Understanding The Future
A paper by Dr. Kim Li, department of philosophy, Freemont University-College.
The world is too small. You can drop pins, and people find out. The world is too small. Elvis can fake his own death and hide for decades, preparing for a comeback tour with Michael Jackson. Both these things are truth (the small, the big). We live in a global world, a connected world, and despite the worries about the next great plague it has many benefits, as with most other paradoxes.

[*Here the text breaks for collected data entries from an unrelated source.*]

(* ===== verification/IoThread.v ===== *)
(** * The raft-io thread and the fsync coordinator

    [batch_processor] and its helpers in
    [d-engine-core/src/storage/buffered_raft_log.rs], and [FsyncCoordinator] of
    [d-engine-core/src/storage/fsync_coordinator.rs]. The IO thread and the
    blocking fsync task are two sequential processes; each uninterrupted piece of
    them (between two await points or two accesses to state another thread writes)
    is one function, and [sys_step] interleaves them with the operations of the
    raft loop. *)

From stdpp Require Import base tactics numbers option list gmap strings.
From S2P Require Import Prelude Types TermSegments BufferedLog LogInv LogSpec LogStore.

(** Where the blocking fsync task is: not running, about to start a round, in the
    physical flush of a round it picked up, or between the flush and the fence
    check. *)
Inductive FsyncTask :=
  | TaskIdle
  | TaskRound
  | TaskFlushing (gen_at_start max_index : N) (task_replies : list N)
  | TaskFlushed (gen_at_start max_index : N) (task_replies : list N) (outcome : result unit).

(** Where the IO thread is: waiting in [select!]; in the drain loop of a batch turn
    (flush replies collected so far, shutdown seen, persist failed); past it, about
    to submit; or out of its loop. *)
Inductive IoPc :=
  | PcSelect
  | PcDrain (turn_replies : list N) (seen_shutdown persist_failed : bool)
  | PcSubmit (turn_replies : list N) (seen_shutdown persist_failed : bool)
  | PcExit.

Section io.
Context {S : Type} `{LogStore S}.

(** The system: the shared log, the store, the IO thread's local [pending_max]
    and program point, and the fsync task. *)
Record Sys := mkSys {
  sys_log : BufferedRaftLog;
  sys_store : S;
  sys_pending : N;
  sys_pc : IoPc;
  sys_task : FsyncTask;
}.

Definition set_log (l : BufferedRaftLog) (y : Sys) : Sys :=
  mkSys l (sys_store y) (sys_pending y) (sys_pc y) (sys_task y).
Definition set_pending (p : N) (y : Sys) : Sys :=
  mkSys (sys_log y) (sys_store y) p (sys_pc y) (sys_task y).
Definition set_store (s : S) (y : Sys) : Sys :=
  mkSys (sys_log y) s (sys_pending y) (sys_pc y) (sys_task y).
Definition set_pc (pc : IoPc) (y : Sys) : Sys :=
  mkSys (sys_log y) (sys_store y) (sys_pending y) pc (sys_task y).
Definition set_task (t : FsyncTask) (y : Sys) : Sys :=
  mkSys (sys_log y) (sys_store y) (sys_pending y) (sys_pc y) t.
Definition set_queue (q : list IOTask) (l : BufferedRaftLog) : BufferedRaftLog :=
  mkBufferedRaftLog (mem l) (write_notify l) q (io_open l) (log_flush_tx l) (replies l)
    (fsync_coordinator l) (poisoned l).

(** [persist_pending_range]. *)
Definition persist_pending_range (y : Sys) (from to : N) : Sys * result unit :=
  let l := sys_log y in
  if poisoned l then (y, Err poisoned_error)
  else if to <? from then (y, Ok tt)
  else match get_entries_range (mem l) from to with
       | [] => (y, Ok tt)
       | es =>
           match persist_entries (sys_store y) es with
           | (s', Ok _) => (set_pending (N.max (sys_pending y) to) (set_store s' y), Ok tt)
           | (s', Err e) => (set_log (mark_poisoned_and_notify l) (set_store s' y), Err e)
           end
       end.

(** [FsyncCoordinator::submit]. *)
Definition submit (y : Sys) (max_index : N) (new_replies : list N) : Sys :=
  let l := sys_log y in
  let c := fsync_coordinator l in
  let pm := if 0 <? max_index then N.max (pending_max c) max_index else pending_max c in
  let rs := pending_replies c ++ new_replies in
  if inflight c
  then set_log (set_coordinator (mkFsyncCoordinator true pm rs (generation c)) l) y
  else set_task TaskRound
         (set_log (set_coordinator (mkFsyncCoordinator true pm rs (generation c)) l) y).

(** [handle_non_write_cmd]: the flag is "exit the loop". [Flush] and [Shutdown]
    never reach it ([unreachable!] in the source: [None]). *)
Definition handle_non_write_cmd (cmd : IOTask) (y : Sys) : option (Sys * bool) :=
  let l := sys_log y in
  match cmd with
  | Flush _ | Shutdown => None
  | ReplaceRange truncate_from new_entries done =>
      if poisoned l then Some (set_log (send_replies [done] (Err poisoned_error) l) y, true)
      else
        let max_idx := match last new_entries with Some e => e_index e | None => 0 end in
        match replace_range (sys_store y) truncate_from new_entries with
        | (s', Err e) =>
            Some (set_log (send_replies [done] (Err e) (mark_poisoned_and_notify l)) (set_store s' y), true)
        | (s', Ok _) =>
            let p := if 0 <? max_idx then N.max (sys_pending y) max_idx else sys_pending y in
            Some (set_log (send_replies [done] (Ok tt) l) (set_pending p (set_store s' y)), false)
        end
  | Purge cutoff done =>
      if poisoned l then Some (set_log (send_replies [done] (Ok tt) l) y, true)
      else match store_purge (sys_store y) cutoff with
           | (s', Err _) =>
               Some (set_log (send_replies [done] (Ok tt) (mark_poisoned_and_notify l)) (set_store s' y), true)
           | (s', Ok _) => Some (set_log (send_replies [done] (Ok tt) l) (set_store s' y), false)
           end
  | Reset_ done =>
      match store_reset (sys_store y) with
      | (s', Err e) =>
          Some (set_log (send_replies [done] (Err e) (mark_poisoned_and_notify l)) (set_store s' y), true)
      | (s', Ok _) => Some (set_log (send_replies [done] (Ok tt) l) (set_pending 0 (set_store s' y)), false)
      end
  end.

Definition batch_aborted_error : error := Fatal "fatal IO error, batch aborted".
Definition persist_failed_error : error := Fatal "persist_entries failed".

(** [break] out of [batch_processor]: the receiver is dropped. *)
Definition close_io (y : Sys) : Sys :=
  let l := sys_log y in
  set_pc PcExit
    (set_log (mkBufferedRaftLog (mem l) (write_notify l) (command_queue l) false (log_flush_tx l)
                (replies l) (fsync_coordinator l) (poisoned l)) y).

(** [run_batch_turn], first part: persist everything past [durable_index]. *)
Definition turn_begin (y : Sys) (rs : list N) (seen_shutdown : bool) : Sys :=
  let m := mem (sys_log y) in
  let '(y1, r1) := persist_pending_range y (durable_index m + 1) (max_index m) in
  match r1 with
  | Ok _ => set_pc (PcDrain rs seen_shutdown false) y1
  | Err _ =>
      set_pc (PcDrain [] seen_shutdown true)
        (set_log (send_replies rs (Err persist_failed_error) (sys_log y1)) y1)
  end.

(** One iteration of [while let Ok(cmd) = receiver.try_recv()]. *)
Definition turn_recv (y : Sys) : option Sys :=
  match sys_pc y, command_queue (sys_log y) with
  | PcDrain rs seen failed, [] => Some (set_pc (PcSubmit rs seen failed) y)
  | PcDrain rs seen failed, cmd :: q =>
      let y' := set_log (set_queue q (sys_log y)) y in
      match cmd with
      | Shutdown => Some (set_pc (PcDrain rs true failed) y')
      | Flush reply => Some (set_pc (PcDrain (rs ++ [reply]) seen failed) y')
      | cmd =>
          let! r := handle_non_write_cmd cmd y' in
          if snd r
          then Some (close_io (set_log (send_replies rs (Err batch_aborted_error) (sys_log (fst r))) (fst r)))
          else Some (fst r)
      end
  | _, _ => Some y
  end.

(** The rest of [run_batch_turn]: catch up for the collected flush callers, then
    hand the batch to the coordinator. *)
Definition turn_submit (y : Sys) : Sys :=
  match sys_pc y with
  | PcSubmit rs seen failed =>
      let y4 := if negb (bool_decide (rs = [])) && negb failed
                then (persist_pending_range y (sys_pending y + 1) (max_index (mem (sys_log y)))).1
                else y in
      let y5 := set_pending 0 (submit y4 (sys_pending y4) rs) in
      if seen then close_io y5 else set_pc PcSelect y5
  | _ => y
  end.

(** [run_batch_turn] with nothing interleaved: the queue drains in [fuel] steps. *)
Fixpoint turn_drain (fuel : nat) (y : Sys) : option Sys :=
  match fuel with
  | O => Some y
  | Datatypes.S fuel' =>
      let! y' := turn_recv y in
      match sys_pc y' with PcDrain _ _ _ => turn_drain fuel' y' | _ => Some y' end
  end.

Definition run_batch_turn (y : Sys) (rs : list N) (seen_shutdown : bool) : option Sys :=
  let y1 := turn_begin y rs seen_shutdown in
  let! y2 := turn_drain (Datatypes.S (length (command_queue (sys_log y1)))) y1 in
  Some (turn_submit y2).

(** The branches of the [select!] of [batch_processor], up to the drain loop. *)
Definition on_notified (y : Sys) : Sys :=
  let l := sys_log y in
  let l' := mkBufferedRaftLog (mem l) false (command_queue l) (io_open l) (log_flush_tx l)
              (replies l) (fsync_coordinator l) (poisoned l) in
  turn_begin (set_log l' y) [] false.

Definition on_command (y : Sys) : option Sys :=
  match command_queue (sys_log y) with
  | [] => Some y
  | cmd :: q =>
      let y' := set_log (set_queue q (sys_log y)) y in
      match cmd with
      | Shutdown => Some (turn_begin y' [] true)
      | Flush reply => Some (turn_begin y' [reply] false)
      | cmd =>
          let! r := handle_non_write_cmd cmd y' in
          Some (if snd r then close_io (fst r) else fst r)
      end
  end.

Definition on_safety_tick (y : Sys) : Sys :=
  let m := mem (sys_log y) in
  let y1 := (persist_pending_range y (durable_index m + 1) (max_index m)).1 in
  if 0 <? sys_pending y1 then set_pending 0 (submit y1 (sys_pending y1) []) else y1.

(** ** The fsync task *)

Definition set_inflight (b : bool) (l : BufferedRaftLog) : BufferedRaftLog :=
  let c := fsync_coordinator l in
  set_coordinator (mkFsyncCoordinator b (pending_max c) (pending_replies c) (generation c)) l.

(** The head of one round of [run_until_caught_up]: take the pending work; stop
    on a poisoned log or when there is none (and nothing slipped in meanwhile). *)
Definition fsync_pickup (y : Sys) : Sys :=
  let l := sys_log y in
  let c := fsync_coordinator l in
  let l1 := set_coordinator (mkFsyncCoordinator (inflight c) 0 [] (generation c)) l in
  if poisoned l then
    set_task TaskIdle
      (set_log (set_inflight false (send_replies (pending_replies c) (Err poisoned_error) l1)) y)
  else if (pending_max c =? 0) && bool_decide (pending_replies c = []) then
    set_task TaskIdle (set_log (set_inflight false l1) y)
  else set_task (TaskFlushing (generation c) (pending_max c) (pending_replies c)) (set_log l1 y).

(** The re-check after clearing [inflight]: work that slipped in re-arms the task. *)
Definition fsync_recheck (y : Sys) : Sys :=
  let c := fsync_coordinator (sys_log y) in
  if ((0 <? pending_max c) || negb (bool_decide (pending_replies c = []))) && negb (inflight c)
  then set_task TaskRound (set_log (set_inflight true (sys_log y)) y)
  else y.

(** The physical flush. *)
Definition fsync_flush (y : Sys) : Sys :=
  match sys_task y with
  | TaskFlushing g mx rs =>
      if is_write_durable (sys_store y) then set_task (TaskFlushed g mx rs (Ok tt)) y
      else let '(s', r) := store_flush (sys_store y) in
           set_task (TaskFlushed g mx rs r) (set_store s' y)
  | _ => y
  end.

Definition fsync_failed_error : error := Fatal "WAL fsync failed".

(** The fence check and the publication of the result. *)
Definition fsync_complete (y : Sys) : Sys :=
  match sys_task y with
  | TaskFlushed g mx rs r =>
      let l := sys_log y in
      set_task TaskRound
        (set_log
           (if negb (generation (fsync_coordinator l) =? g)
            then send_replies rs (Err stale_generation_error) l
            else match r with
                 | Ok _ => send_replies rs (Ok tt) (advance_durable_and_notify l mx)
                 | Err _ => send_replies rs (Err fsync_failed_error) (mark_poisoned_and_notify l)
                 end) y)
  | _ => y
  end.
End io.
Arguments Sys : clear implicits.
Lemma dur_inv_replies y rs r : dur_inv y → dur_inv (set_log (send_replies rs r (sys_log y)) y).
Proof. intros Hinv. frame Hinv. by apply (dur_inv_queue y). Qed.

Lemma dur_inv_close y : dur_inv y → dur_inv (close_io y).
Proof. intros Hinv. frame Hinv. by apply (dur_inv_queue y). Qed.

Lemma dur_inv_pop y c q :
  dur_inv y → command_queue (sys_log y) = c :: q →
  dur_inv (set_log (set_queue q (sys_log y)) y) ∧ command_ok (mem (sys_log y)) c.
Proof.
  intros Hinv Hq. pose proof (dur_inv_queue y Hinv) as Hall. rewrite Hq in Hall.
  inversion Hall; subst. split; [|done]. by frame Hinv.
Qed.

Lemma dur_inv_poison y s' :
  dur_inv y → dur_inv (set_log (mark_poisoned_and_notify (sys_log y)) (set_store s' y)).
Proof.
  intros [Hc Hok Hg Hq Hi]. split; simpl; [|by intros [? _]|done..].
  eapply dur_core_bad; [exact Hc|by intros [? _]|done|].
  intros mx Hmx. by apply (dc_fmark _ _ _ _ _ _ Hc).
Qed.

Lemma dur_inv_persist y from :
  dur_inv y → from <= N.max (durable_index (mem (sys_log y))) (sys_mark y) + 1 →
  dur_inv (persist_pending_range y from (max_index (mem (sys_log y)))).1.
Proof.
  intros Hinv Hfrom. unfold persist_pending_range.
  destruct (poisoned (sys_log y)) eqn:Hp; [done|]. case_bool; [done|].
  destruct (get_entries_range _ _ _) as [|e es] eqn:Hes; [done|]. rewrite <-Hes.
  destruct (persist_entries _ _) as [s' [[]|err]] eqn:Hpe; simpl; [|by apply dur_inv_poison].
  destruct Hinv as [Hc Hok Hg Hq Hi]. split; simpl; [|by eauto using persist_ok|done..].
  pose proof (dur_core_persist _ _ _ _ _ _ _ Hc Hok Hpe Hfrom) as Hc'.
  eapply dur_core_weaken; [exact Hc'| |done|].
  - unfold sys_mark. simpl. lia.
  - intros mx Hmx. split; [done|]. apply (dc_fmark _ _ _ _ _ _ Hc') in Hmx as Hle.
    pose proof (dc_fmark _ _ _ _ _ _ Hc _ Hmx). unfold sys_mark in *. simpl in *. lia.
Qed.
(** Three appended entries, persisted and synced, one definition per step. *)
Definition sys_a : Sys MemStore := mkSys (log_new 0 (Some []) (Some None)) (mkMemStore ∅ ∅) 0 PcSelect TaskIdle.
Definition sys_b : Sys MemStore := set_log (append_entries (sys_log sys_a) [ent 1 1; ent 2 1; ent 3 1]).1 sys_a.
Definition sys_c : Sys MemStore := on_notified sys_b.
Definition sys_d : Sys MemStore := set_pc (PcSubmit [] false false) sys_c.
Definition sys_e : Sys MemStore := turn_submit sys_d.
Definition sys_f : Sys MemStore := fsync_pickup sys_e.
Definition sys_g : Sys MemStore := fsync_flush sys_f.
Definition sys_h : Sys MemStore := fsync_complete sys_g.

Lemma sys_a_started : started sys_a 0 1 [].
Proof. split; [split; by repeat constructor|]. split; [by exists (Some None)|]. by repeat split. Qed.

Lemma sys_a_h : rtc (sys_step false) sys_a sys_h.
Proof.
  apply (rtc_l _ _ sys_b); [apply (step_append false sys_a)|].
  { split; [split; [done|split; [by repeat constructor|exists 1; by vm_compute]]|]. intros _. by vm_compute. }
  apply (rtc_l _ _ sys_c); [apply (step_notified false sys_b); by vm_compute|].
  apply (rtc_l _ _ sys_d); [apply (step_recv false sys_c); by vm_compute|].
  apply (rtc_l _ _ sys_e); [apply (step_submit false sys_d)|].
  apply (rtc_l _ _ sys_f); [apply (step_pickup false sys_e); by vm_compute|].
  apply (rtc_l _ _ sys_g); [apply (step_fsync false sys_f)|].
  apply (rtc_l _ _ sys_h); [apply (step_complete false sys_g)|]. apply rtc_refl.
Qed.

Lemma durable_index_is_sound_witness : ls_survives (sys_store sys_h) 3 (ent 3 1).
Proof.
  apply (durable_index_is_sound sys_a sys_h 0 1 [] sys_a_started sys_a_h).
  - split; [by vm_compute|]. vm_compute. tauto.
  - by vm_compute.
  - by vm_compute.
Defined.

(** ** Where the implementation leaves its contract *)

(** [n] entries, each of its own term: [n - 1] term changes. *)
Definition term_ladder (n : nat) : list Entry := map (λ k, ent (N.of_nat k) (N.of_nat k)) (seq 1 n).

Definition empty_log : BufferedRaftLog := log_new 0 (Some []) (Some None).

(** The segment array holds 1024 archived segments. The 1025th term change is counted in
    [seg_count] but not stored, and the next cold lookup indexes slot 1024 of the
    array: [entry_term] of a live entry panics instead of falling back to the map, as
    the comment on [TermSegments] promises. With 1024 term changes it still answers. *)
Theorem term_segments_overflow_panics :
  let fits := (append_entries empty_log (term_ladder 1025)).1 in
  let full := (append_entries empty_log (term_ladder 1026)).1 in
  entry_term (mem fits) 5 = Some (Some 5) ∧
  entry (mem full) 5 = Some (ent 5 5) ∧ entry_term (mem full) 5 = None.
Proof. vm_compute. auto. Qed.

(** A follower with five durable entries whose tail from index 2 is replaced by one entry
    of a newer term; the raft-io thread performs the replacement, two more entries
    arrive, and every process runs until there is nothing left to do. *)
Definition cut_start : Sys MemStore :=
  let es := [ent 1 1; ent 2 1; ent 3 2; ent 4 2; ent 5 2] in
  mkSys log5 (mkMemStore (insert_entries ∅ es) (insert_entries ∅ es)) 0 PcSelect TaskIdle.

Definition sys_replicate {S} (prev pt : N) (es : list Entry) (y : Sys S) : Sys S :=
  match filter_out_conflicts_and_append (sys_log y) prev pt es 7 (Some (Ok tt)) with
  | Some (l, _) => set_log l y
  | None => y
  end.

Definition on_command' {S} `{LogStore S} (y : Sys S) : Sys S := default y (on_command y).

Definition turn_recv' {S} `{LogStore S} (y : Sys S) : Sys S := default y (turn_recv y).

Definition cut_end : Sys MemStore :=
  let y1 := on_command' (sys_replicate 1 1 [ent 2 3] cut_start) in
  let y2 := sys_replicate 2 3 [ent 3 3; ent 4 3] y1 in
  let y3 := turn_submit (turn_recv' (on_notified y2)) in
  fsync_recheck (fsync_pickup (fsync_complete (fsync_flush (fsync_pickup y3)))).

Lemma sys_replicate_step {S} `{LogStore S} prev pt es (y : Sys S) :
  rtc (sys_step true) y (sys_replicate prev pt es y).
Proof.
  unfold sys_replicate. destruct (filter_out_conflicts_and_append _ _ _ _ _ _) as [[l r]|] eqn:E; [|done].
  apply rtc_once. by eapply step_replicate.
Qed.

Lemma on_command_step {S} `{LogStore S} (y : Sys S) :
  sys_pc y = PcSelect → rtc (sys_step true) y (on_command' y).
Proof.
  intros Hpc. unfold on_command'. destruct (on_command y) as [y'|] eqn:E; [|done].
  apply rtc_once. by apply step_command.
Qed.

Lemma turn_recv_step {S} `{LogStore S} (y : Sys S) : rtc (sys_step true) y (turn_recv' y).
Proof.
  unfold turn_recv'. destruct (turn_recv y) as [y'|] eqn:E; [|done]. apply rtc_once. by apply step_recv.
Qed.

Definition cut_mid : Sys MemStore :=
  sys_replicate 2 3 [ent 3 3; ent 4 3] (on_command' (sys_replicate 1 1 [ent 2 3] cut_start)).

It is easy to hide, but hard to not be found if people go looking.
All the old truths and certainties of even the last century are being swept away. Information is power, knowledge our candle in the dark and access is everything. We have it, are learning from it. (See 'San Francisco Crime Watch' (Robinson, Crusoe , 2009) for an example: citizens can chart out where the worst crimes are, since the police files are transparent, and push for action in those area.) We live in a world that is becoming more transparent. Libertarians would have us rejoice in this, believing we're all adult enough to deal sensibly with the data we are given. Conservatives believes only they should have the data and use it as they see fit. Liberals, of course, change their minds daily. (I was told I had to write a Political Essay this year: that paragraph is it. If you want to waste your time being offended, go do so.)
Everyone hears the stories and rumours of strange people with impossible gifts, curses, powers and the like. A lot of the evidence for them is anecdotal at present, but will likely not remain that way. There are deeper questions as to how new these people are, how they were hidden and so forth but it is, generally, rather easy to trick people. (For example, you are reading this essay.) If even a third – if even one – of these stories has basis in fact, it is a paradigm-changing moment for the world. Read that sentence again: if you aren't scared, you didn't understand it. The last one was, arguably, the atom bomb.
Historically, such paradigms don't go down well: the old world discovered the new, and decided the inhabitants weren't human. What we have are humans evolving into other states, possibly even post-human ones, and how we deal with that will determine if we are the old world or the new. If you see a man whose skin is covered in bark, what would you do? What will you do? What won't you do? We have deep troubles dealing with differences in our society, hiding away gimps, cripples, freaks until recently, throwing people into institutions because it was easier than accepting them as human beings.
Do you think we shall ever have pictures in fashion magazines of people in wheelchairs and have it not treated as a kind of game? How, then, do we deal with people who used to be normal and how look like horror-movie monsters, or (worse still?) look entirely normal and do monstrous things that are impossible to our limited understanding of the world? These are not idle questions. They deserve answers and need answers, but each of us will answer them differently, and hope that we can be the best in humanity when it comes times to truly face the questions.
Because there will be monsters, if we treat them like monsters. There will be war, if we think they are not like us. I am not saying it will be easy to accept such things. I am not even saying that we can, but I feel the effort most be made and, if we cannot achieve understanding, we could fake it under the guise of tolerance. If they are to be the future – if we do not fight them in a war to the death – could we at least have them say we tried, as best we could, to accept?